Passa de sacerdote na vila da Praia da Vitória a estudante na cidade de Roma, onde frequenta durante cinco anos com brilhantismo, de 1955 a 1960, ‘o Pontifício Instituto de Música Sacra.’ Aí frequenta ‘(...) a Licenciatura em Canto Gregoriano e em Composição.’ E obtém a classificação de ‘(...) Cum Laude Probatus (...) quase a nota máxima então atribuível.’
Valho-me aqui de uma nota biográfica, sem nome de autor e datada de Abril de 1995. Porém, segundo consegui apurar e o próprio autor confessou, trabalho do antigo aluno e admirador Dr. Manuel Francisco Aguiar. Este texto foi-me enviado pela viúva do Dr. Edmundo Manuel. Continuando a citar a referida Nota Biográfica, ‘regressado, de imediato, à Diocese de Angra, iniciou a actividade docente que o havia de notabilizar, no Seminário, assumindo cumulativamente as mesmas funções no Liceu Nacional de Angra do Heroísmo e na Escola do Magistério da mesma cidade, até 1968 (...) Na Califórnia (onde a família emigrara), como imigrante, viveu o tempo curto, porém bastante, para fazer o Master Degree in Music Education, no College of the Holy Name, em Oakland.’
Obtém ‘a redução ao estado laical’ em 1969.
O Marido de Elsa
Por qualquer motivo, mantendo a sua fé, mas não podendo ser padre e casar, deixa de ser padre e casa-se. Mais tarde, casa-se a civil na 5.ª Repartição do Registo Civil da cidade de Lisboa com a ‘Dr.ª Elsa Brumilde Lemos Mendonça, senhora jorgense também professora, fixando-se então, em Almada. Indo exercer a docência em Canto Coral no Liceu Pedro Nunes, em Lisboa, e, no Liceu Nacional, na cidade de residência, até 1974, profissionalizando-se, nessa altura, no 1.º Grupo do Ensino Preparatório, em que se efectivou, na Escola D. António da Costa, e onde permaneceu, nessa condição, até ao falecimento.’ (mesma fonte)

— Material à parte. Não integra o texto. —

(** * Procedural kitchen cabinets: geometry and door-state engine

    A shallow embedding of [robocasa/models/fixtures/cabinets.py]:
    the cabinet variants ([SingleCabinet], [HingeCabinet], [OpenCabinet],
    [Drawer], [PanelCabinet], [HousingCabinet]), their bounding sites, the
    door-state mapping between open-ness fractions and joint values, the
    shelf reset regions and the housing size/padding resolution.

    Numbers.  Python floats are embedded as exact rationals [Q]: a decimal
    literal denotes its decimal value, [np.pi] denotes the rational value
    of the binary64 constant, and [+ - * /] are exact.  Rounding error of
    the machine arithmetic is therefore outside the model; equalities
    between computed numbers are stated with [==] ([Qeq]).

    Effects.  The simulator's joint table and joint positions and the
    injected random generator form an explicit [World] that is threaded
    through a small state-and-exception monad; a raised Python exception
    leaves the world as it was when the exception was raised. *)

From Stdlib Require Import QArith Qabs Lqa ZArith Lia.
From Stdlib Require Import Ascii DecimalString DecimalZ.
From stdpp Require Import gmap strings list fin_maps.

Local Open Scope Q_scope.

(** ** Python runtime *)

Inductive exn : Type :=
| AssertionError
| NotImplementedError
| ValueError
| KeyError
| IndexError.

Inductive result (A : Type) : Type :=
| Ok (a : A)
| Raise (e : exn).
Arguments Ok {A} a.
Arguments Raise {A} e.

Definition Qlt_bool (a b : Q) : bool := negb (Qle_bool b a).

(** A three-component numpy array or Python list [[x, y, z]]. *)
Definition Vec3 : Type := (Q * Q * Q)%type.

(** ** numpy *)

Module np.

(** [np.pi], the binary64 number 0x400921FB54442D18. *)
Definition pi : Q := 884279719003555 # 281474976710656.

(** [np.random.Generator]: the generator's state is the stream of
    doubles of [[0, 1)] it will produce and the number already drawn. *)
Record Generator : Type := {
  stream : nat -> Q;
  drawn : nat;
}.

Definition well_formed (g : Generator) : Prop :=
  forall n, 0 <= stream g n /\ stream g n < 1.

Definition random (g : Generator) : Q * Generator :=
  (stream g (drawn g), {| stream := stream g; drawn := S (drawn g) |}).

(** [rng.uniform(low, high)] is [low + (high - low) * rng.random()]. *)
Definition uniform (low high : Q) (g : Generator) : Q * Generator :=
  let (u, g') := random g in (low + (high - low) * u, g').

(** [np.linspace(start, stop, num, endpoint=False)]: [num] samples
    [start + i * step] with [step = (stop - start) / num]; the stop
    value itself is left out. *)
Definition linspace_open (start stop : Q) (num : nat) : list Q :=
  let step := (stop - start) / inject_Z (Z.of_nat num) in
  (fun i : nat => inject_Z (Z.of_nat i) * step + start) <$> seq 0 num.

End np.

(** ** The simulation runtime

    [env.sim.model] lists the joints of the compiled model in the order of
    their ids.  A hinge or a slide joint owns one entry of the flat
    position vector [env.sim.data.qpos], a ball joint four (a quaternion)
    and a free joint seven (a position and a quaternion); the entries of a
    joint start at its address, the number of entries owned by the joints
    declared before it.

    [env.sim.data.set_joint_qpos(name, value)] writes the entry at the
    address of the joint [name].  The positions of the hinge and slide
    joints are therefore kept under the joint's name, in [qpos]; the
    entries of the free and ball joints, which no fixture writes, are kept
    with the joint.  The flat vector is read off the joint list
    ([data_qpos]); [get_door_state] indexes it with a joint id. *)

Inductive MjJoint : Type :=
| mjJNT_FREE (name : string) (pos : Vec3) (quat : Q * Q * Q * Q)
| mjJNT_BALL (name : string) (quat : Q * Q * Q * Q)
| mjJNT_SLIDE (name : string)
| mjJNT_HINGE (name : string).

Definition jnt_name (j : MjJoint) : string :=
  match j with
  | mjJNT_FREE name _ _ | mjJNT_BALL name _ | mjJNT_SLIDE name | mjJNT_HINGE name => name
  end.

(** The number of entries of [sim.data.qpos] a joint owns. *)
Definition jnt_nq (j : MjJoint) : nat :=
  match j with
  | mjJNT_FREE _ _ _ => 7
  | mjJNT_BALL _ _ => 4
  | mjJNT_SLIDE _ | mjJNT_HINGE _ => 1
  end.

(** Whether the joint has a single position: a hinge or a slide joint. *)
Definition jnt_scalar (j : MjJoint) : bool :=
  match j with
  | mjJNT_SLIDE _ | mjJNT_HINGE _ => true
  | _ => false
  end.

Record World : Type := {
  qpos : gmap string Q;
  rng : np.Generator;
  sim_joints : list MjJoint;
}.

(** [sim.model.joint_name2id]: the position of the joint in the list. *)
Definition name2id (joints : list MjJoint) (name : string) : option nat :=
  fst <$> list_find (fun j => jnt_name j = name) joints.

(** [sim.model.jnt_qposadr[id]]: where the entries of joint [id] start. *)
Definition jnt_qposadr (joints : list MjJoint) (id : nat) : nat :=
  sum_list (jnt_nq <$> take id joints).

(** The entries of [sim.data.qpos] a joint owns; a hinge or slide joint
    that was never given a position rests at 0. *)
Definition jnt_qpos (positions : gmap string Q) (j : MjJoint) : list Q :=
  match j with
  | mjJNT_FREE _ (x, y, z) (qw, qx, qy, qz) => [x; y; z; qw; qx; qy; qz]
  | mjJNT_BALL _ (qw, qx, qy, qz) => [qw; qx; qy; qz]
  | mjJNT_SLIDE name | mjJNT_HINGE name => [default 0 (positions !! name)]
  end.

(** [sim.data.qpos], the flat position vector. *)
Definition data_qpos (w : World) : list Q :=
  concat (jnt_qpos (qpos w) <$> sim_joints w).

Definition M (A : Type) : Type := World -> result A * World.

#[global] Instance M_ret : MRet M := fun A (a : A) w => (Ok a, w).

#[global] Instance M_bind : MBind M := fun A B (k : A -> M B) (m : M A) w =>
  match m w with
  | (Ok a, w') => k a w'
  | (Raise e, w') => (Raise e, w')
  end.

Definition raise {A} (e : exn) : M A := fun w => (Raise e, w).

(** The [assert] statement. *)
Definition assert_ (b : bool) : M unit :=
  if b then mret tt else raise AssertionError.

Definition rng_uniform (low high : Q) : M Q :=
  fun w => let (v, g) := np.uniform low high (rng w) in
           (Ok v, {| qpos := qpos w; rng := g; sim_joints := sim_joints w |}).

Definition set_joint_qpos (name : string) (value : Q) : M unit :=
  fun w => match qpos w !! name with
           | Some _ => (Ok tt, {| qpos := <[name := value]> (qpos w); rng := rng w;
                                  sim_joints := sim_joints w |})
           | None => (Raise ValueError, w)
           end.

(** [sim.model.joint_name2id(name)]; an unknown name raises. *)
Definition joint_name2id (name : string) : M nat :=
  fun w => match name2id (sim_joints w) name with
           | Some joint_id => (Ok joint_id, w)
           | None => (Raise ValueError, w)
           end.

(** [sim.data.qpos[i]], the subscript of the flat position vector. *)
Definition data_qpos_at (i : nat) : M Q :=
  fun w => match data_qpos w !! i with
           | Some v => (Ok v, w)
           | None => (Raise IndexError, w)
           end.

(** ** robocasa.utils.object_utils *)

Module OU.

(** Modelled from the spec: [normalize_joint_value] of
    [robocasa/utils/object_utils.py] lives outside the file embedded here.
    The specification describes it as the inverse of the linear map used
    by [set_door_state]: a joint value is normalised to a fraction of the
    joint range [[joint_min, joint_max]]. *)
Definition normalize_joint_value (raw joint_min joint_max : Q) : Q :=
  (raw - joint_min) / (joint_max - joint_min).

End OU.

(** ** Geometry produced by [_create_cab] *)

#[global] Instance result_ret : MRet result := fun A (a : A) => Ok a.

#[global] Instance result_bind : MBind result := fun A B (k : A -> result B) r =>
  match r with
  | Ok a => k a
  | Raise e => Raise e
  end.

Inductive PanelClass : Type :=
| SlabCabinetPanel
| ShakerCabinetPanel
| RaisedCabinetPanel
| DividedWindowCabinetPanel
| FullWindowedCabinetPanel.

(** A door element: the panel object built in [_add_door] together with
    the position given to its root element. *)
Record Door : Type := {
  door_class : PanelClass;
  door_size : Vec3;
  door_name : string;
  door_texture : option string;
  door_handle_type : option string;
  door_handle_config : gmap string string;
  door_panel_config : gmap string string;
  door_pos : Vec3;
}.

(** The eight bounding sites handed to [set_bounds_sites]. *)
Record BoundingSites : Type := {
  ext_p0 : Vec3;
  ext_px : Vec3;
  ext_py : Vec3;
  ext_pz : Vec3;
  int_p0 : Vec3;
  int_px : Vec3;
  int_py : Vec3;
  int_pz : Vec3;
}.

(** A joint element: the attributes written by [_create_cab]. *)
Record Joint : Type := {
  joint_pos : Vec3;
  joint_range : option (Q * Q);
}.

(** A shelf of the open cabinet ([CabinetShelf]). *)
Record Shelf : Type := {
  shelf_size : Vec3;
  shelf_pos : Vec3;
  shelf_name : string;
  shelf_texture : option string;
}.

(** What a [_create_cab] leaves behind: the size and position dictionaries
    of the primitive geoms, the positions of the door bodies, the joint
    attributes, the door elements appended to each body (by body name), the
    shelves, and the bounding sites (absent when none are set). *)
Record Geometry : Type := {
  sizes : list (string * Vec3);
  positions : list (string * Vec3);
  bodies : list (string * Vec3);
  joints : list (string * Joint);
  doors : list (string * list Door);
  shelves : list Shelf;
  sites : option BoundingSites;
}.

(** ** Cabinets *)

Module Cabinet.

(** The attributes set by [Cabinet.__init__].  [panel_type] is a string
    or [None]; the two configuration dictionaries map option names to
    values. *)
Record t : Type := {
  name : string;
  size : Vec3;
  thickness : Q;
  door_gap : Q;
  handle_type : option string;
  handle_config : gmap string string;
  panel_type : option string;
  panel_config : gmap string string;
  texture : option string;
}.

(** The chain of tests on [self.panel_type] in [Cabinet._add_door]:
    [Ok (Some c)] selects the panel class [c], [Ok None] is the bare
    [return] of the ["no_panel"] branch, and the final [else] raises. *)
Definition panel_class_of (panel_type : option string) : result (option PanelClass) :=
  match panel_type with
  | None => Ok (Some SlabCabinetPanel)
  | Some s =>
      if String.eqb s "slab" then Ok (Some SlabCabinetPanel)
      else if String.eqb s "shaker" then Ok (Some ShakerCabinetPanel)
      else if String.eqb s "raised" then Ok (Some RaisedCabinetPanel)
      else if String.eqb s "divided_window" then Ok (Some DividedWindowCabinetPanel)
      else if String.eqb s "full_window" then Ok (Some FullWindowedCabinetPanel)
      else if String.eqb s "no_panel" then Ok None
      else Raise NotImplementedError
  end.

(** [Cabinet._add_door]; [parent_body] is the list of door elements
    already appended to the parent body, and the result is that list
    after the call. *)
Definition _add_door (self : t) (w h th : Q) (pos : Vec3)
    (parent_body : list Door) (handle_hpos handle_vpos : string)
    (door_name : string) : result (list Door) :=
  sel ← panel_class_of (panel_type self);
  match sel with
  | None => mret parent_body
  | Some panel_class =>
      let dg := door_gap self in
      let panel_config :=
        <["handle_vpos" := handle_vpos]>
          (<["handle_hpos" := handle_hpos]> (panel_config self)) in
      let door_elem :=
        {| door_class := panel_class;
           door_size := (w - dg, th, h - dg);
           door_name := name self +:+ "_" +:+ door_name;
           door_texture := texture self;
           door_handle_type := handle_type self;
           door_handle_config := handle_config self;
           door_panel_config := panel_config;
           door_pos := pos |} in
      mret (parent_body ++ [door_elem])
  end.

(** The base class leaves the door state alone. *)
Definition set_door_state (self : t) (min max : Q) : M unit := mret tt.

Definition get_door_state (self : t) : M (list (string * Q)) := mret [].

End Cabinet.

(** The housing and the two box sites shared by the single-door and the
    double-door cabinet (the dictionaries are written out in both
    [_create_cab] methods). *)
Definition box_sizes (x y z th : Q) : list (string * Vec3) :=
  [ ("top", (x, y - th, th));
    ("bottom", (x, y - th, th));
    ("back", (x - 2 * th, th, z - 2 * th));
    ("left", (th, y - th, z - 2 * th));
    ("right", (th, y - th, z - 2 * th));
    ("shelf", (x - 2 * th, y - 0.05, th)) ].

Definition box_positions (x y z th : Q) : list (string * Vec3) :=
  [ ("top", (0, th, z - th));
    ("bottom", (0, th, - z + th));
    ("back", (0, y - th, 0));
    ("left", (- x + th, th, 0));
    ("right", (x - th, th, 0));
    ("shelf", (0, 0.05 - th, 0)) ].

Definition box_sites (x y z th : Q) : BoundingSites :=
  {| ext_p0 := (- x, - y, - z);
     ext_px := (x, - y, - z);
     ext_py := (- x, y, - z);
     ext_pz := (- x, - y, z);
     int_p0 := (- x + th * 2, - y + th * 2, - z + th * 2);
     int_px := (x - th * 2, - y + th * 2, - z + th * 2);
     int_py := (- x + th * 2, y - th * 2, - z + th * 2);
     int_pz := (- x + th * 2, - y + th * 2, z - th * 2) |}.

(** [self.panel_config.get("handle_vpos", "bottom")]. *)
Definition handle_vpos_of (self : Cabinet.t) : string :=
  default "bottom" (Cabinet.panel_config self !! "handle_vpos").

(** The precondition asserted by every [set_door_state]:
    [0 <= min <= 1 and 0 <= max <= 1 and min <= max]. *)
Definition door_range_ok (min max : Q) : bool :=
  Qle_bool 0 min && Qle_bool min 1 && (Qle_bool 0 max && Qle_bool max 1)
  && Qle_bool min max.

Concluiu, ‘na Universidade de Lisboa, em 1979, a Licenciatura em História, também com a classificação de dezasseis valores. Em 1980, porém, aquando da criação do Departamento de Ciências Musicais, na Faculdade de Ciências Sociais e Humanas da Universidade Nova de Lisboa, o Dr. Edmundo e Oliveira foi convidado pela respectiva directora, professora jubilada, Doutora Maria Augusta Barbosa para reger a cadeira de Teoria Musical na Idade Média, Renascimento e Barroco, em cuja Instituição faria o doutoramento, tarefa a que se havia proposto, mas que não chegou a iniciar, já que a vida terminou quando devia começar!’ (ainda a mesma fonte)

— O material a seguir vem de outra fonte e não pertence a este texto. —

(** Modelled from the spec: [torch.nn.Module.__getattr__] is not among the
    sources.  It serves the registered parameters and the sub-modules (here
    [_fpw_module] alone) and raises [AttributeError] for any other name. *)
Definition nn_Module___getattr__ (o : FlattenParamsWrapper) (name : string)
  : result Value :=
  match _parameters o !! name with
  | Some v => Ok v
  | None =>
      match _fpw_module o with
      | Some m =>
          if String.eqb name "_fpw_module" then Ok (VModule (module_name m))
          else Raise (no_attribute name)
      | None => Raise (no_attribute name)
      end
  end.

(** [self.module], that is [self._fpw_module]: the registered sub-module.
    Before it is set the fallback of [__getattr__] would call itself for
    ever. *)
Definition module (o : FlattenParamsWrapper) : result Module :=
  match _fpw_module o with
  | Some m => Ok m
  | None => Raise RecursionError
  end.

(** Forward missing attributes of this wrapper to the wrapped module. *)
Definition __getattr__ (o : FlattenParamsWrapper) (name : string)
  : result Value :=
  match nn_Module___getattr__ o name with
  | Ok v => Ok v
  | Raise (AttributeError _) =>
      match module o with
      | Ok m => module_getattr m name
      | Raise e => Raise e
      end
  | Raise e => Raise e
  end.

(** The two instance attributes that [__init__] stores only when it is
    given parameters (lines 103 and 108).  Neither the class nor [nn.Module]
    defines these names, so Python's ordinary lookup finds them exactly when
    [__init__] stored them. *)
Definition instance_attr (o : FlattenParamsWrapper) (name : string)
  : option Value :=
  if String.eqb name "_flat_param_handle" then VHandle <$> _flat_param_handle o
  else if String.eqb name "_use_orig_params" then VBool <$> _use_orig_params o
  else None.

Isto era assunto que o trazia intranquilo: era católico e não se sentia bem se não casasse pela Igreja. Sempre esperançado em que a Igreja viesse um dia a permitir, a quem o desejasse, como terá sido no seu caso, o matrimónio aos sacerdotes, em averbamento ao Registo de Nascimento, havendo pedindo dispensa, casa-se a vinte e um de Outubro de 1981 pela Igreja. Terá pois pedido a redução ao estado laical. Teve ter sido um dia grande para Edmundo.
De Elsa não teve geração, da música tem toda a geração dos componentes do Orfeão Dr. Edmundo Manuel Garcia Machado d’ Oliveira.
Elsa morreu repentinamente há pouco mais ou menos de três anos. Foi encontrada sentada diante da televisão. Guardou a memória de Edmundo e viveu viúva mais de duas décadas.
Há tempos, num dos canais de televisão nacionais, não me lembro qual, Luís Represas, ex-vocalista do grupo musical Os Trovante afirmou perante as câmaras que Edmundo Machado d’Oliveira tinha sido o seu grande mestre de música.
Poderia ter acrescentado que Manuel Faria, o teclista do grupo, também tinha sido.
Que mais pode um homem em vida desejar em morto?